For one
thing… it’s forty-two chapters long! And the vast majority of that is
long-winded, almost indecipherably poetic speeches given back-and-forth between
Job and some friends.
But
let’s jump in here at the beginning. The book opens by telling us all about
Job, who is a wealthy man with seven sons and three daughters. And Job loved
himself some God, to the point of offering extra sacrifices on behalf of his
kids, just in case they had any nasty thoughts about God when he wasn’t
looking. Then, after introducing us to Job:
“Job 1:6 Now there was a day when the sons of God came to present
themselves before Yahweh, and Satan also came among them.”
Hey,
look! It’s Satan again! This is, what, his third appearance in the Bible and it
still hasn’t told us who the hell he
is! And speaking of uncertainty… who or what are the “sons of God?” Is Satan
one of them, or are we to take the wording “Satan also came among them,” to
imply that he showed up in a gathering of the sons of God even though he wasn’t one of them? And I thought God
only had one son. Are these sons of God also one and the same with God just
like the most famous son of God? Are these the same fellows who were screwing
around with the pre-Flood women and creating Nephilim? This one sentence raises
so many questions, and we aren’t even into the story yet!
Spoiler
alert: the story answers none of those questions.
Anyway,
God notices Satan and asks what he’s been up to.
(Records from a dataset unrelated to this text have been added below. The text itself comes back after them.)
(** [ptr] is the cursor into [data]; the function is entered with [0]. *)
Fixpoint http_request_data (sends : list Z) (wire : list byte)
    (data : gmap Z byte) (ptr data_length : Z)
    : option (retcode_t * list Z * list byte) :=
  if data_length >? 0 then
    match sends with
    | [] => None
    | num_sent :: sends' =>
        if num_sent <? 0 then Some (RC_UTILS_SOCKET_SEND, sends', wire)
        else
          http_request_data sends'
            (wire ++ transmitted data ptr data_length num_sent)
            data (ptr + num_sent) (to_size_t (data_length - num_sent))
    end
  else Some (RC_OK, sends, wire).

Section Exchange.
Context {G : HeaderGrammar} {B : CharBuffer}.

(** The [while] loop of [http_response_read] and the two returns after
    it. *)
Fixpoint http_response_read_loop (recvs : list recv_result)
    (parser : http_parser) (response_context : _response_ctx)
    : option (retcode_t * char_buffer_t) :=
  match recvs with
  | [] => None
  | r :: recvs' =>
      let num_received := num_received_of r in
      if num_received >? 0 then
        let '(parsed, parser1, ctx1) :=
          http_parser_execute parser response_context [] 0 (received_bytes r) in
        if (parsed <? num_received)
           || status_eqb (status ctx1) IOTA_REQUEST_STATUS_ERROR then
          Some (RC_UTILS_SOCKET_RECV, response ctx1)
        else if status_eqb (status ctx1) IOTA_REQUEST_STATUS_DONE then
          Some (RC_OK, response ctx1)
        else http_response_read_loop recvs' parser1 ctx1
      else if num_received <=? 0 then
        Some (RC_CCLIENT_HTTP, response response_context)
      else Some (RC_OK, response response_context)
  end.

Definition response_context_init (response : char_buffer_t) : _response_ctx :=
  {| response := response; offset := 0; status := IOTA_REQUEST_STATUS_OK |}.

Definition http_response_read (recvs : list recv_result)
    (response : char_buffer_t) : option (retcode_t * char_buffer_t) :=
  http_response_read_loop recvs http_parser_init (response_context_init response).

(** One attempt: the result, the caller's response buffer after it and
    the bytes put on the wire. *)
Definition cclient_socket_send (conn : connection)
    (service : iota_client_service_t) (obj response : char_buffer_t)
    : option (retcode_t * char_buffer_t * list byte) :=
  let http_settings := http service in
  if sockfd conn >=? 0 then
    '(sent, sends1, wire1) ←
      http_request_header (send_results conn) [] http_settings (buf_length obj);
    if negb (sent =? -1) then
      '(result, sends2, wire2) ←
        http_request_data sends1 wire1 (buf_data obj) 0 (buf_length obj);
      if retcode_eqb result RC_OK then
        '(result', response') ← http_response_read (recv_results conn) response;
        Some (result', response', wire2)
      else Some (result, response, wire2)
    else Some (RC_CCLIENT_HTTP_REQ, response, wire1)
  else Some (RC_UTILS_SOCKET_CONNECT, response, []).

Context {C : SocketConfig}.

(** The [while (ret == RC_UTILS_SOCKET_RECV)] loop of
    [iota_service_query]; [conns] are the connections the next attempts
    get and [attempts] counts the attempts made. *)
Fixpoint retry_loop (conns : list connection)
    (service : iota_client_service_t) (obj response : char_buffer_t)
    (ret : retcode_t) (retry : Z) (attempts : nat)
    : option (retcode_t * char_buffer_t * nat) :=
  if retcode_eqb ret RC_UTILS_SOCKET_RECV then
    if retry >? to_size_t CCLIENT_SOCKET_RETRY then Some (ret, response, attempts)
    else
      match conns with
      | [] => None
      | conn :: conns' =>
          '(ret', response', _) ← cclient_socket_send conn service obj response;
          retry_loop conns' service obj response' ret' (to_size_t (retry + 1))
            (S attempts)
      end
  else Some (ret, response, attempts).

(** A null pointer is [None].  The result is the return code, the
    caller's response buffer after the call and the number of attempts. *)
Definition iota_service_query (conns : list connection)
    (service_opaque : option iota_client_service_t)
    (obj response : option char_buffer_t)
    : option (retcode_t * option char_buffer_t * nat) :=
  match service_opaque, obj, response with
  | Some service, Some obj, Some response =>
      match conns with
      | [] => None
      | conn :: conns' =>
          '(ret, response1, _) ← cclient_socket_send conn service obj response;
          '(ret', response', n) ← retry_loop conns' service obj response1 ret 0 1%nat;
          Some (ret', Some response', n)
      end
  | _, _, _ => Some (RC_NULL_PARAM, response, 0%nat)
  end.
End Exchange.

(** ** A header grammar, an allocator and a configuration to run the code on *)

Fixpoint prefixb (p s : list byte) : bool :=
  match p, s with
  | [], _ => true
  | a :: p', b :: s' => Byte.eqb a b && prefixb p' s'
  | _ :: _, [] => false
  end.

(** Occurs as a run of consecutive bytes. *)
Fixpoint infixb (p s : list byte) : bool :=
  prefixb p s ||
  match s with
  | [] => false
  | _ :: s' => infixb p s'
  end.

Definition digit_value (b : byte) : option Z :=
  let n := Z.of_N (Byte.to_N b) in
  if (48 <=? n) && (n <=? 57) then Some (n - 48) else None.

Fixpoint digits_value (acc : Z) (s : list byte) : option Z :=
  match s with
  | [] => Some acc
  | b :: s' =>
      match digit_value b with
      | Some d => digits_value (10 * acc + d) s'
      | None => None
      end
  end.

Fixpoint skip_spaces (s : list byte) : list byte :=
  match s with
  | b :: s' => if Byte.eqb b " "%byte then skip_spaces s' else s
  | [] => []
  end.

Record line_state := {
  line : list byte;
  status_line : bool;
  declared_length : Z;
}.

Definition header_line (s : line_state) : header_result line_state :=
  let name := lit "Content-Length:" in
  if prefixb name (line s) then
    match skip_spaces (drop (length name) (line s)) with
    | [] => h_error
    | value =>
        match digits_value 0 value with
        | Some n => h_continue {| line := []; status_line := false; declared_length := n |}
        | None => h_error
        end
    end
  else if infixb (lit ":") (line s) then
    h_continue {| line := []; status_line := false; declared_length := declared_length s |}
  else h_error.

(** Modelled from the spec: the header states of [http_parser], by the
    response framing of section 6, a status line and a header block closed
    by an empty line, where the body length
    is the finite byte count a [Content-Length] field declares and a
    response without one has none ([UINT64_MAX]).  The status line starts
    with [HTTP/]; a line ends at [LF] and a [CR] is skipped. *)
Definition response_header_step (s : line_state) (b : byte)
    : header_result line_state :=
  if Byte.eqb b CR then h_continue s
  else if Byte.eqb b LF then
    match line s with
    | [] => if status_line s then h_error else h_complete (declared_length s)
    | _ =>
        if status_line s then
          if prefixb (lit "HTTP/") (line s) then
            h_continue {| line := []; status_line := false;
                          declared_length := declared_length s |}
          else h_error
        else header_line s
    end
  else
    let line1 := line s ++ [b] in
    if status_line s
       && negb (prefixb line1 (lit "HTTP/") || prefixb (lit "HTTP/") line1)
    then h_error
    else h_continue {| line := line1; status_line := status_line s;
                       declared_length := declared_length s |}.

Definition response_grammar : HeaderGrammar :=
  {| hstate := line_state;
     header_init := {| line := []; status_line := true; declared_length := UINT64_MAX |};
     header_step := response_header_step |}.

(** Modelled from the spec: [char_buffer_allocate] of [utils/char_buffer.h],
    which is not among the sources, as section 4.2 has it, "allocate ResponseBuffer with capacity =
    declared length": the buffer gets the size asked for and fresh
    memory. *)
Definition fresh_allocator : CharBuffer :=
  {| char_buffer_allocate := fun _ n => (RC_OK, {| buf_length := n; buf_data := ∅ |}) |}.

(** An allocator out of memory. *)
Definition exhausted_allocator : CharBuffer :=
  {| char_buffer_allocate := fun b _ => (RC_OOM, b) |}.

Definition retry_ceiling (n : Z) : SocketConfig := {| CCLIENT_SOCKET_RETRY := n |}.

(** ** Example data *)

Definition buffer_of (s : list byte) : char_buffer_t :=
  {| buf_length := Z.of_nat (length s); buf_data := memcpy ∅ 0 s |}.

Definition empty_buffer : char_buffer_t := {| buf_length := 0; buf_data := ∅ |}.

Definition example_service : iota_client_service_t :=
  {| http := {| path := lit "/api"; host := lit "node.example"; api_version := 1;
                content_type := lit "application/json";
                accept := lit "application/json" |} |}.

Definition example_body : char_buffer_t := buffer_of (lit "hello world").

Definition example_header : list byte :=
  header_template (lit "/api") (lit "node.example") 1 (lit "application/json")
    (lit "application/json") 11.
When Satan replies that he’s
just been wondering around the world seeing what’s what, God goes “Hey, did you
notice Job? Ain’t he just the best?” Satan, though, is unimpressed and says
“Feh! He only loves you because he has such a great life. I bet if you let me
fuck with him a bit, he’d curse you in no time!” To which God replies “I’ll
take that bet!”
So they
establish the ground rules of the wager, which are that Satan can do whatever
he likes to Job’s possessions, so long as he doesn’t touch Job himself. Then
Satan skips on over to the Job homestead, where he arranges to have all of
Job’s livestock and servants killed or stolen. Then he kills all of Job’s
children by knocking a house down on them. Unsurprisingly to anyone who’s been
paying attention to the Bible thus far, servants and children are in the
category of possessions.
Job
reacts as anyone would: by tearing off his clothes, shaving his head, and
praising God.
Sometime
later, there’s another gathering of the sons of God, and again Satan joins the
crowd.
“Job 2:3 And Yahweh said to Satan, “Have you considered my servant,
Job, that there is none like him on the earth, a blameless and upright man, who
fears God and turns away from evil? He still holds fast to his integrity,
although you incited me against him to destroy him without reason.”
Are we
firmly established that Job is an innocent pawn in the game between these two?
Anyway,
Satan argues that a man can put up with losing everything he has, so long as
his person remains safe. So God tells Satan he can do anything he likes to Job,
so long as he doesn’t kill him. With the new rules in place, Satan skips off to
afflict Job with painful sores all over his body. And despite his wife’s urging
him to curse God and die, Job remains steadfast.
Next
we’re introduced to Job’s three friends, Eliphaz, Bildad, and Zophar. These
fellows hear about Job’s misfortunes and decide to go visit him and try to
comfort him. They arrive at Job’s house, and then they all sit around silently
for seven days waiting for Job to say something.
Finally,
Job starts speaking. And this is where the language starts getting very dense
and poetic. There’s basically a long conversation between Job and his three
friends (with a fifth guy named Elihu cropping up toward the end just totally
out of nowhere) that takes up the vast majority of the book. I’m going to do my
best to summarize, but I warn you that I’m not a big reader of poetry. So fully
expect that I’m going to miss a lot of nuance here.
Also,
most of Job’s dialogue is complaining and much of his friends’ arguments will
later be declared irrelevant or wrong by God. So… I’m not sure that it matters
how much nuance I lose. So this will be a really condensed version.
Job: “I
wish I was never born!”
Eliphaz:
“You always encouraged others when their lives sucked, so whining now is kind
of hypocritical. Anyway, God makes the truly innocent prosper, so you’ve probably
done something wrong. You need to just accept this rebuke and turn back to
him.”
Job: “No,
really, I’m innocent! I’ve always been completely faithful! I just wish God
would kill me now so I don’t have to suffer anymore!”
Bildad: “Y’know,
your kids probably earned their deaths through their own sins. But if you’re
innocent and plead with God for mercy, I’m sure he’ll make the rest of your
life all wonderful and stuff.”
Job:
“I’d love to plead my case with God. But how can I? He’s too great for me to argue
with, and there’s nobody in heaven to intercede on my behalf. And andyway, we
know good people suffer and bad people prosper. So what good would it do? If
only he’d show up and tell me why he’s doing this to me!”
Zophar:
“Listen to you and your whining! You deserve worse than you got!”
Job: “Hey!
You’re no better than me! I know as well as you do that God gives favor and destruction
where he will, but I’ve done nothing wrong! I don’t see why I should keep
silent about it. I’ll plead my case with God, hope that he’ll tell me why he’s
done this, and hope for a bit of mercy before I die.”
Eliphaz:
“I don’t think you really fear God, or you’d shut your yap and start praying.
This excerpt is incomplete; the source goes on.